Often we commit failures in our conduct, which cause discomfort or offenses to other people. If we are aware of the harm caused, we have the moral obligation to apologize. It is a petition requesting to try to repair the wrong caused. In these cases, say excuse me or I apologize, hoping to be accepted, while restoring the relationship between two people.
In the opposite case, when we are the wronged, the other is which can request our forgiveness and we accept it or not. In either of the two directions, forgiveness expresses repentance.
Forgiveness involves an ethical sense elevated, so if we forgive as if we are forgiven. If forgiveness is sincere, wants to say that the offence or action that has caused discomfort aims to be removed. It would be like a verbal Pact between two individuals.
In a religious sense, forgiveness takes on a more solemn meaning. In fact, in the Catholic religion believer is forgiven by the priest in the Act of confession, which is one of the main sacraments, along with marriage, baptism, and others.

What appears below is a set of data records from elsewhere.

(** C6: consuming the status stream updates the cache.  For every
    snapshot [T] the observe loop yields, after the update step the cached
    device status is [T] itself, whatever was cached before, the on/off
    state says whether [T]'s power value is ["1"], and the entity is
    available. *)
Theorem update_status_replaces_cache stream status w :
  fst (_update_status status w) = Ok ()
  ∧ _device_status (self (snd (_update_status status w))) = Some status
  ∧ is_on (self (snd (_update_status status w)))
    = Some (bool_decide (status !! PHILIPS_POWER = Some (VStr "1")))
  ∧ available (self (snd (_update_status status w))) = true
  ∧ fst (_observe_status (stream ++ [status]) w) = Ok ()
  ∧ _device_status (self (snd (_observe_status (stream ++ [status]) w)))
    = Some status
  ∧ is_on (self (snd (_observe_status (stream ++ [status]) w)))
    = Some (bool_decide (status !! PHILIPS_POWER = Some (VStr "1")))
  ∧ available (self (snd (_observe_status (stream ++ [status]) w))) = true.
Proof.
  rewrite observe_status_snoc, !update_status_world. simpl.
  unfold is_on, available. simpl. by rewrite py_eq_str_spec.
Qed.

(** C8: availability is monotone.  The entity starts unavailable, [init]
    leaves the flag alone, it is available after a run exactly when the
    run consumed an observed snapshot (or it was available before), and
    once available it stays so whatever follows, the end or failure of a
    stream included. *)
Theorem available_monotone host model name icon w evs evs' :
  available (PhilipsGenericCoAPFan_new host model name icon) = false
  ∧ available (self (snd (init env w))) = available (self w)
  ∧ available (self (run env w evs))
    = available (self w) || bool_decide (consumed env w evs ≠ [])
  ∧ (available (self (run env w evs)) = true →
     available (self (run env w (evs ++ evs'))) = true).
Proof.
  assert (Hrun : ∀ w evs, available (self (run env w evs))
    = available (self w) || bool_decide (consumed env w evs ≠ [])).
  { clear. intros w evs. pose proof (run_cache evs w) as Hrun.
    unfold cache, cache_after in Hrun. unfold available.
    destruct (consumed env w evs) as [|s l] eqn:Hl using rev_ind.
    - simpl in Hrun. injection Hrun as -> _ _ _.
      by rewrite orb_false_r.
    - rewrite last_snoc in Hrun. injection Hrun as -> _ _ _.
      rewrite bool_decide_eq_true_2, orb_true_r; [done|].
      by destruct l. }
  split; [done|]. split.
  { pose proof (init_cache w) as Hc. unfold cache, available in *.
    destruct (fst (init env w)); by injection Hc. }
  split; [apply Hrun|].
  intros Hav. unfold run. rewrite foldl_app. fold (run env w evs).
  fold (run env (run env w evs) evs'). by rewrite Hrun, Hav.
Qed.

(** C9: the on/off state is total.  Before any status has been consumed
    [is_on] is [None]; after a consumed snapshot [T] it is [True] exactly
    when [T] holds the power key with value ["1"], and [False] for a
    missing key or any other value; the update step never raises. *)
Theorem is_on_total host model name icon evs status w :
  let w0 := snd (init env (new_world
              (PhilipsGenericCoAPFan_new host model name icon))) in
  is_on (self (run env w0 evs))
  = match last (consumed env w0 evs) with
    | None => None
    | Some T => Some (bool_decide (T !! PHILIPS_POWER = Some (VStr "1")))
    end
  ∧ fst (_update_status status w) = Ok ()
  ∧ is_on (self (snd (_update_status status w)))
    = Some (bool_decide (status !! PHILIPS_POWER = Some (VStr "1"))).
Proof.
  intros w0. split.
  - pose proof (run_cache evs w0) as Hrun.
    pose proof (init_cache (new_world
      (PhilipsGenericCoAPFan_new host model name icon))) as Hc.
    fold w0 in Hc. unfold cache, cache_after, is_on in *.
    destruct (last (consumed env w0 evs)) as [T|].
    + injection Hrun as _ -> _ _. by rewrite py_eq_str_spec.
    + injection Hrun as _ -> _ _.
      destruct (fst (init env _)); by injection Hc.
  - rewrite update_status_world. unfold is_on. simpl.
    by rewrite py_eq_str_spec.
Qed.

(** ** The speed of the AC4236 *)

(** C7: the translation of the raw status keys to the named speed.  Power
    ["0"] is off, whatever the mode; otherwise mode ["M"] with speed
    ["1"] is speed 1, mode ["M"] with speed ["2"] is speed 2, mode ["AG"]
    is auto, mode ["S"] is sleep and mode ["T"] is turbo. *)
Theorem speed_translation f status :
  _device_status f = Some status →
  (status !! PHILIPS_POWER = Some (VStr "0") → speed f = Ok (Some SPEED_OFF))
  ∧ (status !! PHILIPS_POWER ≠ Some (VStr "0") →
     (status !! PHILIPS_MODE = Some (VStr "M") →
      status !! PHILIPS_SPEED = Some (VStr "1") → speed f = Ok (Some SPEED_1))
     ∧ (status !! PHILIPS_MODE = Some (VStr "M") →
        status !! PHILIPS_SPEED = Some (VStr "2") → speed f = Ok (Some SPEED_2))
     ∧ (status !! PHILIPS_MODE = Some (VStr "AG") →
        speed f = Ok (Some SPEED_MODE_AUTO))
     ∧ (status !! PHILIPS_MODE = Some (VStr "S") →
        speed f = Ok (Some SPEED_MODE_SLEEP))
     ∧ (status !! PHILIPS_MODE = Some (VStr "T") →
        speed f = Ok (Some SPEED_MODE_TURBO))).
Proof.
  intros Hst. unfold speed. rewrite Hst. cbv zeta. split.
  - by intros ->.
  - intros Hpower.
    assert (py_eq_str (status !! PHILIPS_POWER) "0" = false) as ->.
    { rewrite py_eq_str_spec. by apply bool_decide_eq_false_2. }
    repeat split.
    + by intros -> ->.
    + by intros -> ->.
    + by intros ->.
    + by intros ->.
    + by intros ->.
Qed.

(** ** Attribute extraction *)

Lemma append_cases f status d key pk vm :
  _device_status f = Some status →
  append f d key pk vm
  = match status !! pk with
    | Some val =>
        match mapped vm val with
        | Ok v => Ok (<[key := v]> d)
        | Raise e => Raise e
        end
    | None => Ok d
    end.
Proof.
  intros Hst. unfold append. rewrite Hst.
  destruct (status !! pk) as [val|]; [|done].
  destruct vm as [[m|g]|]; simpl; try done.
  by destruct (m !! val).
Qed.

Section Loop.
Variables (f : Fan) (status : Status).
Hypothesis Hstatus : _device_status f = Some status.

Lemma loop_cons key pk rest rows d :
  attributes_loop f ((key, pk, rest) :: rows) d
  = match status !! pk with
    | Some val =>
        match mapped (head rest) val with
        | Ok v => attributes_loop f rows (<[key := v]> d)
        | Raise e => Raise e
        end
    | None => attributes_loop f rows d
    end.
Proof.
  cbn [attributes_loop]. rewrite (append_cases _ status) by done.
  destruct (status !! pk) as [val|]; [|done].
  by destruct (mapped (head rest) val).
Qed.

Lemma loop_total rows : ∀ d,
  Forall (row_ok status) rows → ∃ d', attributes_loop f rows d = Ok d'.
Proof.
  induction rows as [|[[key pk] rest] rows IH]; intros d Hok.
  - by exists d.
  - apply Forall_cons in Hok as [Hrow Hok]. rewrite loop_cons.
    destruct (status !! pk) as [val|] eqn:Hpk; [|by apply IH].
    specialize (Hrow val Hpk). simpl in Hrow.
    destruct (mapped (head rest) val); [by apply IH | done].
Qed.

Lemma loop_notin rows : ∀ d d' key,
  attributes_loop f rows d = Ok d' → key ∉ rows.*1.*1 → d' !! key = d !! key.
Proof.
  induction rows as [|[[k pk] rest] rows IH]; intros d d' key Hloop Hnotin.
  - by injection Hloop as ->.
  - rewrite loop_cons in Hloop. rewrite !fmap_cons in Hnotin. simpl in Hnotin.
    apply not_elem_of_cons in Hnotin as [Hne Hnotin].
    destruct (status !! pk) as [val|]; [|by apply IH].
    destruct (mapped (head rest) val) as [v|e]; [|done].
    rewrite (IH _ _ _ Hloop Hnotin). by rewrite lookup_insert_ne.
Qed.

In other religions, there is also the phenomenon of forgiveness, but in another sense. An example is the Buddhist religion, belief that believes that we must eliminate the negative ideas. To achieve this, forgiveness is a very useful mechanism, it is a way that removes the internal malaise we may have as a result of an offence received.
The meaning of forgiveness applies in everyday life, in the religious sphere and also in a political sense. When a Government takes the decision out of jail political prisoners (as happened in Spain after Franco's dictatorship), you are granting them amnesty, which is a synonym for forgiveness. Something similar happens with the laws of end point, in which a Government makes a decision
exculpar certain crimes committed with the intention of ending a problem.
In popular language, there are a large number of expressions related to forgiveness: forgive but not forget, must know how to forgive, etc. These phrases suggest that forgiveness is a universal mechanism and is something of the human being, of the antique or contemporary, world of the Eastern or Western culture.